A couple of years ago, I wrote the post “Same but different” about different covers for one of my favourite Bob Dylan songs “Make you feel my love”.
Today, I’m going to say a few words about another one of my favourites – Sir Elton John’s “Goodbye yellow brick road”.
A cynical hippie
The original was released in 1973. Elton was 26 years old at the time. Though the lyrics, written by Bernie Taupin, give a sense of melancholy and wistfulness, with the upbeat tune and Elton’s refreshing voice, one could imagine Elton’s telling a story of a young heart. A flower power hippie, who had had enough of this world, was seeking to be free from the mainstream life.
When he sings “So goodbye yellow brick road / Where the dogs of society howl / You can’t plant me in your penthouse / I’m going back to my plough”, it feels like as if this cynical fellow’s shouting out loud “Screw you all materialistic capitalists! I have a greater goal in life than this!”
The typical Billy the piano man
The two iconic “Piano Men” performed a duet of the song live 8 years ago in Madison Square Garden in New York. Though both would be considered as the most world-renowned soft-rock pianists/singer-songwriters in pop music history, their performing styles are very different.

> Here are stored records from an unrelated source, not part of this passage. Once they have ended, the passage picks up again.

(* ===== verification/Versions.v ===== *)
(** * Versions: object versioning of [FilesystemStorage]

    The [VersionStore] part of [src/storage/filesystem.rs]: enabling and
    suspending versioning, reading, listing and deleting versions. *)

From S2P Require Import Prelude Text Models Policy SkipMap Index FsModel Publication Lifecycle.
From S2P Require Import Storage.

Section Versions.
Context {M : Type -> Type} `{SkipMap M} `{Env} `{StoreEnv} `{Digests}.
Abbreviation World := (World M).

(** ** Configuring versioning *)

Definition assign_null_entry (bucket name : string) : io World unit :=
  let d := join (bucket_dir bucket) name in
  let p := join d META in
  dir ← on_disk (is_dir d);
  if negb dir || Text.starts_with name "." then mret tt
  else
    r ← attempt (disk (read_object_metadata p));
    match r with
    | Err _ => mret tt
    | Ok _ =>
        disk (recover_publication d);;
        r ← attempt (disk (read_object_metadata p));
        match r with
        | Err _ => mret tt
        | Ok current =>
            if is_none (o_version_id current)
            then disk (write_object_metadata p (with_version_id (Some "null") current))
            else mret tt
        end
    end.

Definition assign_null_version_ids_to_unversioned_objects (bucket : string) : io World unit :=
  names ← disk (read_dir "Failed to scan bucket while configuring versioning" (bucket_dir bucket));
  for_each (assign_null_entry bucket) names.

(** Write the marker, give unversioned objects the null version, touch the
    bucket if the marker changed. *)
Definition set_versioning (bucket : string) (state : bytes) : io World unit :=
  require_bucket bucket;;
  r ← attempt (disk (read_file "" (versioning_marker bucket)));
  let changed := negb (match r with Ok v => eqb v state | Err _ => false end) in
  disk (atomic_write (versioning_marker bucket) state);;
  assign_null_version_ids_to_unversioned_objects bucket;;
  (if changed then touch_bucket_identity bucket else mret tt).

Definition enable_versioning (bucket : string) : io World unit := set_versioning bucket ENABLED.
Definition suspend_versioning (bucket : string) : io World unit := set_versioning bucket SUSPENDED.

(** ** Reading versions *)

(** [KeyNotFound] of the current object means there is no such version. *)
Definition no_such_version (e : Error) : Error :=
  match e with KeyNotFound => NoSuchVersion | other => other end.

Definition read_object_version_locked (bucket key version_id : string) : io World Object :=
  require_bucket bucket;;
  of_res (validate_version_id version_id);;
  let object_id := compute_object_id bucket key in
  disk (recover_publication (object_id_dir bucket object_id));;
  disk (recover_publication (version_dir bucket object_id version_id));;
  present ← on_disk (path_exists (version_data_path bucket object_id version_id));
  if negb present then
    current ← map_fail no_such_version (read_object_locked bucket key);
    if eqb (o_version_id current) (Some version_id) then mret current else fail NoSuchVersion
  else
    o ← disk (read_object_metadata (version_metadata_path bucket object_id version_id));
    data ← disk (read_file "Failed to read version" (version_data_path bucket object_id version_id));
    mret (with_version_id (Some version_id) (with_data data o)).

Definition read_version_metadata_and_path_locked (bucket key version_id : string)
    : io World (Object * path) :=
  require_bucket bucket;;
  of_res (validate_version_id version_id);;
  let object_id := compute_object_id bucket key in
  disk (recover_publication (object_id_dir bucket object_id));;
  disk (recover_publication (version_dir bucket object_id version_id));;
  let version_path := version_data_path bucket object_id version_id in
  present ← on_disk (path_exists version_path);
  '(o, p) ←
    (if (present : bool) then
       o ← disk (read_object_metadata (version_metadata_path bucket object_id version_id));
       mret (o, version_path)
     else
       o ← map_fail no_such_version (read_object_metadata_locked bucket key);
       if eqb (o_version_id o) (Some version_id)
       then mret (o, object_data_path bucket object_id) else fail NoSuchVersion);
  mret (with_version_id (Some version_id) o, p).

Definition get_object_version (bucket key version_id : string) : io World Object :=
  read_object_version_locked bucket key version_id.
Definition get_object_version_metadata (bucket key version_id : string) : io World Object :=
  '(o, _) ← read_version_metadata_and_path_locked bucket key version_id; mret o.

Definition get_object_version_range (bucket key version_id : string) (start : N) (stop : option N)
    : io World (Object * bytes) :=
  '(o, p) ← read_version_metadata_and_path_locked bucket key version_id;
  '(start, len) ← of_res (resolve_range (o_size o) start stop);
  data ← disk (read_exact_at "Failed to read version range" p start len);
  mret (o, data).

(** ** Listing versions *)

(** [Option<String>] is ordered with [None] first. *)
Definition opt_le (a b : option string) : Prop :=
  match a, b with
  | None, _ => True
  | Some _, None => False
  | Some x, Some y => String.le x y
  end.
#[global] Instance opt_le_dec a b : Decision (opt_le a b).
Proof. destruct a, b; simpl; apply _. Defined.

Definition version_le (a b : Object) : Prop := opt_le (o_version_id a) (o_version_id b).
#[global] Instance version_le_dec a b : Decision (version_le a b).
Proof. unfold version_le. apply _. Defined.

(** Keys first, then versions. *)
Definition key_version_le (a b : Object) : Prop :=
  if decide (o_key a = o_key b) then version_le a b else String.le (o_key a) (o_key b).
#[global] Instance key_version_le_dec a b : Decision (key_version_le a b).
Proof. unfold key_version_le. case_decide; apply _. Defined.

(** [Vec::dedup_by]: drop an element equal to the one kept before it. *)
Fixpoint dedup_by {A} (same : A -> A -> bool) (l : list A) : list A :=
  match l with
  | [] => []
  | a :: rest =>
      match dedup_by same rest with
      | [] => [a]
      | b :: rest' => if same b a then a :: rest' else a :: b :: rest'
      end
  end.

(** The versions of one object directory that [keep] accepts. *)
Definition current_version (d : path) (keep : Object -> bool) : io World (list Object) :=
  r ← attempt (disk (read_object_metadata (join d META)));
  mret (match r with
        | Ok o => if keep o && is_some (o_version_id o) then [o] else []
        | Err _ => []
        end).

Fixpoint collect_versions (versions : path) (keep : Object -> bool) (names : list string)
    : io World (list Object) :=
  match names with
  | [] => mret []
  | n :: rest =>
      let p := join versions n in
      dir ← on_disk (is_dir p);
      if negb dir then collect_versions versions keep rest
      else
        disk (recover_publication p);;
        r ← attempt (disk (read_object_metadata (join p META)));
        others ← collect_versions versions keep rest;
        mret (match r with
              | Ok o => if keep o then o :: others else others
              | Err _ => others
              end)
  end.

Definition historical_versions (d : path) (keep : Object -> bool) : io World (list Object) :=
  r ← attempt (disk (read_dir "" (join d "versions")));
  match r with
  | Ok names => collect_versions (join d "versions") keep names
  | Err _ => mret []
  end.

Definition list_object_versions_for_key_locked (bucket key : string) : io World (list Object) :=
  require_bucket bucket;;
  let d := object_dir bucket key in
  disk (recover_publication d);;
  present ← on_disk (path_exists d);
  if negb present then mret []
  else
    let keep o := eqb (o_key o) key in
    current ← current_version d keep;
    history ← historical_versions d keep;
    mret (dedup_by (fun a b => eqb (o_version_id a) (o_version_id b))
                   (merge_sort version_le (current ++ history))).

Definition list_object_versions_for_key (bucket key : string) : io World (list Object) :=
  list_object_versions_for_key_locked bucket key.

Fixpoint collect_object_versions (bucket : path) (keep : Object -> bool) (names : list string)
    : io World (list Object) :=
  match names with
  | [] => mret []
  | n :: rest =>
      let d := join bucket n in
      dir ← on_disk (is_dir d);
      if negb dir || Text.starts_with n "." then collect_object_versions bucket keep rest
      else
        disk (recover_publication d);;
        current ← current_version d keep;
        history ← historical_versions d keep;
        others ← collect_object_versions bucket keep rest;
        mret (current ++ history ++ others)
  end.

Definition list_object_versions (bucket : string) (prefix : option string) : io World (list Object) :=
  require_bucket bucket;;
  let keep o := Text.starts_with (o_key o) (match prefix with Some p => p | None => "" end) in
  r ← attempt (disk (read_dir "" (bucket_dir bucket)));
  found ← match r with
          | Ok names => collect_object_versions (bucket_dir bucket) keep names
          | Err _ => mret []
          end;
  mret (dedup_by (fun a b => eqb (o_key a) (o_key b) && eqb (o_version_id a) (o_version_id b))
                 (merge_sort key_version_le found)).

(** ** Deleting a version *)

(** [max_by] over modification time, then version: the last of the maxima. *)
Definition newer_or_equal (a b : Object) : bool :=
  if (o_last_modified b <? o_last_modified a)%Z then true
  else if (o_last_modified a <? o_last_modified b)%Z then false
  else bool_decide (opt_le (o_version_id b) (o_version_id a)).
Definition latest_version (l : list Object) : option Object :=
  match l with
  | [] => None
  | a :: rest => Some (foldl (fun best o => if newer_or_equal o best then o else best) a rest)
  end.

Definition is_delete_marker (o : Object) : bool :=
  eqb (o_provider_metadata o !! "s3_delete_marker") (Some "true").

Definition version_entries_exist (bucket object_id : string) : io World bool :=
  present ← on_disk (path_exists (versions_dir bucket object_id));
  if negb present then mret false
  else names ← disk (read_dir "Failed to read versions dir" (versions_dir bucket object_id));
       mret (match names with [] => false | _ :: _ => true end).

(** The version that becomes current when the current one goes. *)
Definition promotion (bucket key version_id : string) (needed : bool)
    : io World (option (Object * path) * list string) :=
  if negb needed then mret (None, [version_id])
  else
    versions ← list_object_versions_for_key_locked bucket key;
    match latest_version
            (filter (fun o => negb (eqb (o_version_id o) (Some version_id)) = true) versions) with
    | Some latest =>
        if is_delete_marker latest then mret (None, [version_id])
        else
          id ← of_res (ok_or (InternalError "Historical object is missing version identity")
                             (o_version_id latest));
          mret (Some (latest, version_data_path bucket (compute_object_id bucket key) id),
                [version_id; id])
    | None => mret (None, [version_id])
    end.

Definition delete_object_version (bucket key version_id : string) : io World unit :=
  require_bucket bucket;;
  of_res (validate_version_id version_id);;
  let object_id := compute_object_id bucket key in
  let d := object_id_dir bucket object_id in
  disk (recover_publication d);;
  r ← attempt (read_object_metadata_locked bucket key);
  current ← match r with
            | Ok o => mret (Some o)
            | Err KeyNotFound => mret None
            | Err e => fail e
            end;
  historical ← on_disk (path_exists (version_data_path bucket object_id version_id));
  let deleting_current :=
    is_some_and (fun o => eqb (o_version_id o) (Some version_id)) current in
  if negb historical && negb deleting_current then fail NoSuchVersion
  else
    '(promoted, remove_versions) ←
      promotion bucket key version_id (deleting_current || is_none current);
    let clear_current := is_none promoted && (deleting_current || is_none current) in
    match promoted with
    | Some (o, _) => admit_azure_protection bucket o
    | None => mret tt
    end;;
    disk (change_history d promoted remove_versions None clear_current);;
    present ← on_disk (path_exists (object_data_path bucket object_id));
    if (present : bool)
    then modify (fun w => set_index (index_insert (w_index w) bucket key) w)
    else
      modify (fun w => set_index (index_remove (w_index w) bucket key).1 w);;
      left ← version_entries_exist bucket object_id;
      if (left : bool) then mret tt
      else
        disk (remove_dir_all "" d);;
        disk (sync_directory (bucket_dir bucket)).

End Versions.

As soon as Billy inserted his voice at beginning of the song by singing “When are you gonna come down? / When are you going to land? / I should have stayed on the farm / I should have listened to my old man”, his unique vocal style immediately emerged, and then gradually built up in the next verse “You know you can’t hold me forever / I didn’t sign up with you…”. On top of that, the rhythmic components featured in Billy’s music is distinctive both in his own songs and cover songs. This live performance of Elton’s classic is no exception.
The girl with a broken-heart
I have fallen in love with Sara Bareilles’s cover of this song. Just like Elton, Sara is also a piano-based singer-songwriter. Her piano, down-tempo rendition of this song creates a completely contrasting taste to the original.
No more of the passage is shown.